Copy every line of the entries that includes the word "destruct".

RECORD EXCERPTS below:

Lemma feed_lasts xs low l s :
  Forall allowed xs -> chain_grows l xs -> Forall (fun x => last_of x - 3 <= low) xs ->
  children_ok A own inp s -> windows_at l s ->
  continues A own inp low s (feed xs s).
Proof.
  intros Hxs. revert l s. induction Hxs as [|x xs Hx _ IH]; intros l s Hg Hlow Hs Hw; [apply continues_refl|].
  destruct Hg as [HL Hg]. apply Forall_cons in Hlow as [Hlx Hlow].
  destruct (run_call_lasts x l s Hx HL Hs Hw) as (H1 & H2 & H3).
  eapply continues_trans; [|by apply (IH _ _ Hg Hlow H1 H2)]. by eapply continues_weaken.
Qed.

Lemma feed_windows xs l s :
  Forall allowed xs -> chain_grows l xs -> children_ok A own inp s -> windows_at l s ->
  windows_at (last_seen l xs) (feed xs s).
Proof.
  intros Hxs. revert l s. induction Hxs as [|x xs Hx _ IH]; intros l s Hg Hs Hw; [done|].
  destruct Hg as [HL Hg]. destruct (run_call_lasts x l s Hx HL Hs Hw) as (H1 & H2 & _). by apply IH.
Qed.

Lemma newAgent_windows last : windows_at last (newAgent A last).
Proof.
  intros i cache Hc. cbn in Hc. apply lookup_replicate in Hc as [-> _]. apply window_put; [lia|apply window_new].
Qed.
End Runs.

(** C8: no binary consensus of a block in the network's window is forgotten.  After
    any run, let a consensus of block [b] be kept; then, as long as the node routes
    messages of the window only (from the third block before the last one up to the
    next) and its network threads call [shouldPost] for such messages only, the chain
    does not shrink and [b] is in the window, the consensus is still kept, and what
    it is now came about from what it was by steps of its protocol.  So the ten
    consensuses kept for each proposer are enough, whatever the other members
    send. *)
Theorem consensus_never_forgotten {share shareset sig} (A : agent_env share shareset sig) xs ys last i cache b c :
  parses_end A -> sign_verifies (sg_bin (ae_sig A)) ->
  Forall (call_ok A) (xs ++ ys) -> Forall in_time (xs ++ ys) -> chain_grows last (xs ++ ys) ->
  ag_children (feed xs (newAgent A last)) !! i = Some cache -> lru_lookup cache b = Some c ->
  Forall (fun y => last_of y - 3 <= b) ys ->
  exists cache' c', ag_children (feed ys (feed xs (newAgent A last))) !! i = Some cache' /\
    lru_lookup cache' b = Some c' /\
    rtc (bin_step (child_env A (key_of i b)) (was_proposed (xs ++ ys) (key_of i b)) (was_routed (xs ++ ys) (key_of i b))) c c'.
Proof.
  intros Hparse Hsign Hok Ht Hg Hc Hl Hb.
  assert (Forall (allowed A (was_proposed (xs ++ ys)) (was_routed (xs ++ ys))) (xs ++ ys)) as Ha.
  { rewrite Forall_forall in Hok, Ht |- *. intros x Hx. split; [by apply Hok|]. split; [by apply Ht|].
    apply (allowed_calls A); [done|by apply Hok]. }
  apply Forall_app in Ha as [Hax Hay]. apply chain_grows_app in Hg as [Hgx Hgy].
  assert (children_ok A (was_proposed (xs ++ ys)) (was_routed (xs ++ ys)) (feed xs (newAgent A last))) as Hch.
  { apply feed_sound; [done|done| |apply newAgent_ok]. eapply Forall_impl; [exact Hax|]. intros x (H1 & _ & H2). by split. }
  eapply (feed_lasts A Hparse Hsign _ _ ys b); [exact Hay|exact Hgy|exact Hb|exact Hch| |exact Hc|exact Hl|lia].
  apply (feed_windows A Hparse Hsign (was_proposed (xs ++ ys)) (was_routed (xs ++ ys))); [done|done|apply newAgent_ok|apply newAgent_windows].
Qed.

End of RECORD EXCERPTS.

▶ _ANSWER SECTION_
  destruct Hg as [HL Hg]. apply Forall_cons in Hlow as [Hlx Hlow].
  destruct (run_call_lasts x l s Hx HL Hs Hw) as (H1 & H2 & H3).
  destruct Hg as [HL Hg]. destruct (run_call_lasts x l s Hx HL Hs Hw) as (H1 & H2 & _). by apply IH.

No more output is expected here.